# TASK TO COMPLETE
Go line by line through the entries below and count those containing the string "ltac"; give only the count.

# Collected data
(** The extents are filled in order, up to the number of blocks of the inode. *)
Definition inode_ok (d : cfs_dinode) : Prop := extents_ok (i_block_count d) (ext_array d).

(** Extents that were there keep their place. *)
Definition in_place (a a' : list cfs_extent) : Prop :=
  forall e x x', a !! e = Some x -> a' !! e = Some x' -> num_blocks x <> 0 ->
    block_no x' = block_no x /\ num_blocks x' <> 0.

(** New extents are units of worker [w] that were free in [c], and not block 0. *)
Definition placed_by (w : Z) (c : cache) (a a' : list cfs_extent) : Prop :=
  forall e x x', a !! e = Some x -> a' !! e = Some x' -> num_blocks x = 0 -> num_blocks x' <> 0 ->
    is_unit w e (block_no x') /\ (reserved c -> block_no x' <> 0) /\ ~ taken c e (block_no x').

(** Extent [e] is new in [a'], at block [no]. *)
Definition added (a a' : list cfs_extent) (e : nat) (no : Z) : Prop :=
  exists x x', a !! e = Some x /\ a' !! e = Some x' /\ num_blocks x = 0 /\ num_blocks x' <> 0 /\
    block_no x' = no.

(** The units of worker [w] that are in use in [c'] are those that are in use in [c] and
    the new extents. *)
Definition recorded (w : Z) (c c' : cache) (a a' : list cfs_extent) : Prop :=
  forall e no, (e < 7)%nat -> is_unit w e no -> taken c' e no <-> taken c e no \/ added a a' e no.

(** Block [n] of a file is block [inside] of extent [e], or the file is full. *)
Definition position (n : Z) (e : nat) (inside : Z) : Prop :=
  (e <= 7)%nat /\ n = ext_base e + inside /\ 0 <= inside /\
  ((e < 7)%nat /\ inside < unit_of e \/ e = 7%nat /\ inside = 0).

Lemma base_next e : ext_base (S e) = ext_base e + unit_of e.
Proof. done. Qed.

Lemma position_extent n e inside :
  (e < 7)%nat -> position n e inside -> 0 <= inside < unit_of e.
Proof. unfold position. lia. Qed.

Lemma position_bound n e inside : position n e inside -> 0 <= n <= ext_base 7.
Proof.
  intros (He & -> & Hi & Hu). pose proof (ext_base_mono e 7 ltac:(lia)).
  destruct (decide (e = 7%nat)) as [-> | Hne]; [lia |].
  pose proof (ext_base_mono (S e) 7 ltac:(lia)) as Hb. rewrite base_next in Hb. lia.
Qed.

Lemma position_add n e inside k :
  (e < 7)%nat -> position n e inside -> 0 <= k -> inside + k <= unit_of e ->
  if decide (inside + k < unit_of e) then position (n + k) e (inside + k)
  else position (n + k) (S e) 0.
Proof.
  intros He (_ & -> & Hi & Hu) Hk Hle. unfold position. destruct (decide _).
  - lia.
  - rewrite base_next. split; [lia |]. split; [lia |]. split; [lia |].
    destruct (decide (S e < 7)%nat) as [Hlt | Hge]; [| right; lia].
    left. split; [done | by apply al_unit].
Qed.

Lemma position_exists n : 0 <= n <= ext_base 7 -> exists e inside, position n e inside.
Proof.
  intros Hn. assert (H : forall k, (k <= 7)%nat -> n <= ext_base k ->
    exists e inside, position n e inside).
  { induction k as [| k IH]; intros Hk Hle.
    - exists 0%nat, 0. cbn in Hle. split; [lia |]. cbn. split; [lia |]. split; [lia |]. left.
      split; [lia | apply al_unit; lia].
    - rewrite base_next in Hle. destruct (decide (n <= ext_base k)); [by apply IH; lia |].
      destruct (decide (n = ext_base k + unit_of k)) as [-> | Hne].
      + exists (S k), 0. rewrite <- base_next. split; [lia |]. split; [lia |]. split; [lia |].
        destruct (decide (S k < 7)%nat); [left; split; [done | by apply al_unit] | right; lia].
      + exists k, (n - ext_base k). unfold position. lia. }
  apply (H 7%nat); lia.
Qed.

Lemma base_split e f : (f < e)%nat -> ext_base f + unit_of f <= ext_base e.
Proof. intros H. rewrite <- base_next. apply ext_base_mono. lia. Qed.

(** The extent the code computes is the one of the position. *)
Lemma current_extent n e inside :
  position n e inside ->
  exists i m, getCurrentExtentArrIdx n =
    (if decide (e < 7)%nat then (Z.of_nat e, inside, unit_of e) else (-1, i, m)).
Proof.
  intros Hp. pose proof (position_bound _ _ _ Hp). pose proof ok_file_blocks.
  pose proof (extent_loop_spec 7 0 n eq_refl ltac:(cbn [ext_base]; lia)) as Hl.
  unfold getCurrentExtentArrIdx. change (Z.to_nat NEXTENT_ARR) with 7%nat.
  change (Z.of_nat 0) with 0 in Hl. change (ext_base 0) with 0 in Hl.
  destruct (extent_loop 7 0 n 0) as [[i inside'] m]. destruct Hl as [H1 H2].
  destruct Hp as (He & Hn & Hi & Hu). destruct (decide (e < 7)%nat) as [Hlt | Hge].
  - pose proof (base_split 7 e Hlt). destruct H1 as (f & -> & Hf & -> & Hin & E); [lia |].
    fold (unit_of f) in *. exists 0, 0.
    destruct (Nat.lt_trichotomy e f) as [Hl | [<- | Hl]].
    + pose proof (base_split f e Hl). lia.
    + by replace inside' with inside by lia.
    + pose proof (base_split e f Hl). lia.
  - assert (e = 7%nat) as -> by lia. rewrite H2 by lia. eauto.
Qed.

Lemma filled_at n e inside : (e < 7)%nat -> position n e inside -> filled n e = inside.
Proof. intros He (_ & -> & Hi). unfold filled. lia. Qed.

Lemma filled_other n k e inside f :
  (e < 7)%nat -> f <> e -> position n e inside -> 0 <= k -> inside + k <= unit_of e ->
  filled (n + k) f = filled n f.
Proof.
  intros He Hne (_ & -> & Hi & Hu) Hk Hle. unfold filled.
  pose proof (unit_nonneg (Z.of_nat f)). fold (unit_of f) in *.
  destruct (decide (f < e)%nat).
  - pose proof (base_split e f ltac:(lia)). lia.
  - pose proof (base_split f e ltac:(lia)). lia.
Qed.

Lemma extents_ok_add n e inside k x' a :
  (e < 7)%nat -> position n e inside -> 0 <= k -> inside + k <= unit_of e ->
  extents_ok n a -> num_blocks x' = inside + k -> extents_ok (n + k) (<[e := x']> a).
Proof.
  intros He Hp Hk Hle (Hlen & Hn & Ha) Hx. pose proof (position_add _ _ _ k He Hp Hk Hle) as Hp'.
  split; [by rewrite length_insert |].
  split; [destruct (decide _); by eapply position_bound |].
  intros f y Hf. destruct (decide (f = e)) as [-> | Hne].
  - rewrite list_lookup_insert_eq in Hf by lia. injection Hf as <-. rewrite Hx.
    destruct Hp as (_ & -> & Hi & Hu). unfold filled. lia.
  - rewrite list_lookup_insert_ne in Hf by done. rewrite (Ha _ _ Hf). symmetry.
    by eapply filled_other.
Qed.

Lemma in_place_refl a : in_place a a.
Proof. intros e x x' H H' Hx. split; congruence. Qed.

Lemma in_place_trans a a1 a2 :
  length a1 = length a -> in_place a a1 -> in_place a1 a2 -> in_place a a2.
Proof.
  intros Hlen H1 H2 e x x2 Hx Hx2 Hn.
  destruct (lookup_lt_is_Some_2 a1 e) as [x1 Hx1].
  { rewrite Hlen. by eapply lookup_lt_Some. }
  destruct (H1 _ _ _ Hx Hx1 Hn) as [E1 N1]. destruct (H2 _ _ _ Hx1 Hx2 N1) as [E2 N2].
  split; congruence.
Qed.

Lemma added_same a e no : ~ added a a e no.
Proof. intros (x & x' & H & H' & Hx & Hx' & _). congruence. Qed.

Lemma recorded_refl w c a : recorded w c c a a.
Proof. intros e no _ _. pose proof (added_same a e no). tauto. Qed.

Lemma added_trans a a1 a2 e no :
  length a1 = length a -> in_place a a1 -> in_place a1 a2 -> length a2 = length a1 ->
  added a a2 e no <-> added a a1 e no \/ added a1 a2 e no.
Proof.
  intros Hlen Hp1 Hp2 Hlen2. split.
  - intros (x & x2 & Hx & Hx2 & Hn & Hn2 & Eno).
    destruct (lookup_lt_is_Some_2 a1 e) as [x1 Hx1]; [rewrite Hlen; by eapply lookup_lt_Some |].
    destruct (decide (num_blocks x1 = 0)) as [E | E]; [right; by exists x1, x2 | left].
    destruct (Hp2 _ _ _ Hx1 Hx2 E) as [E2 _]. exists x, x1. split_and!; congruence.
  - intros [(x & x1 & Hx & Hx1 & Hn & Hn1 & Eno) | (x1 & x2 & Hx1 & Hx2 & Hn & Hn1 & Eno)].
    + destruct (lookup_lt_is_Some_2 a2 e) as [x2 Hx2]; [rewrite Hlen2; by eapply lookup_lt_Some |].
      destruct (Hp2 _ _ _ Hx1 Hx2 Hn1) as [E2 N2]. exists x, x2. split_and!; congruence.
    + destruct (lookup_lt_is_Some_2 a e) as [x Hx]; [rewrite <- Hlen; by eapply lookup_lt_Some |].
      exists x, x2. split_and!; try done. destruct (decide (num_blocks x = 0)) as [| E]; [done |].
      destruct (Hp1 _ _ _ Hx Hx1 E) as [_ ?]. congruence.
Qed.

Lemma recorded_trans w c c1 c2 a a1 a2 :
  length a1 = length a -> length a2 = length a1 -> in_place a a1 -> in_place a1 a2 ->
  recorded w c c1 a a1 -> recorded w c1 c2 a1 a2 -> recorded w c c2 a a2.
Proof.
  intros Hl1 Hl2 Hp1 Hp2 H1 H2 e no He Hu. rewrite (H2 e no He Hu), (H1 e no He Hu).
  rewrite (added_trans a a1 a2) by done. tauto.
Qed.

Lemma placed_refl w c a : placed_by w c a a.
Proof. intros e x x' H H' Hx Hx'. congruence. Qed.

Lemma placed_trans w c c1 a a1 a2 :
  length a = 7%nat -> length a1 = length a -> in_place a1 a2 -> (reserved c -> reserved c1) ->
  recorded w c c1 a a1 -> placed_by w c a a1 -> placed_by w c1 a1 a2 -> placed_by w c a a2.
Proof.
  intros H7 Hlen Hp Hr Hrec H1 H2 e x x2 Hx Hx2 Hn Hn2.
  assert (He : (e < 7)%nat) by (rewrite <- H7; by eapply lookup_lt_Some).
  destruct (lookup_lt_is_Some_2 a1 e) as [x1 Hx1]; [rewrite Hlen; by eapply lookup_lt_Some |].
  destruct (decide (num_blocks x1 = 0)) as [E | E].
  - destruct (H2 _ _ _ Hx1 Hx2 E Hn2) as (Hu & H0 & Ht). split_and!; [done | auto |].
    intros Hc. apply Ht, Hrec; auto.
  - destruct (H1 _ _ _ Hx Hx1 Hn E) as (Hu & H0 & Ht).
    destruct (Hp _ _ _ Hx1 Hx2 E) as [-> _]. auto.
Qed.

# WRITTEN REPLY
5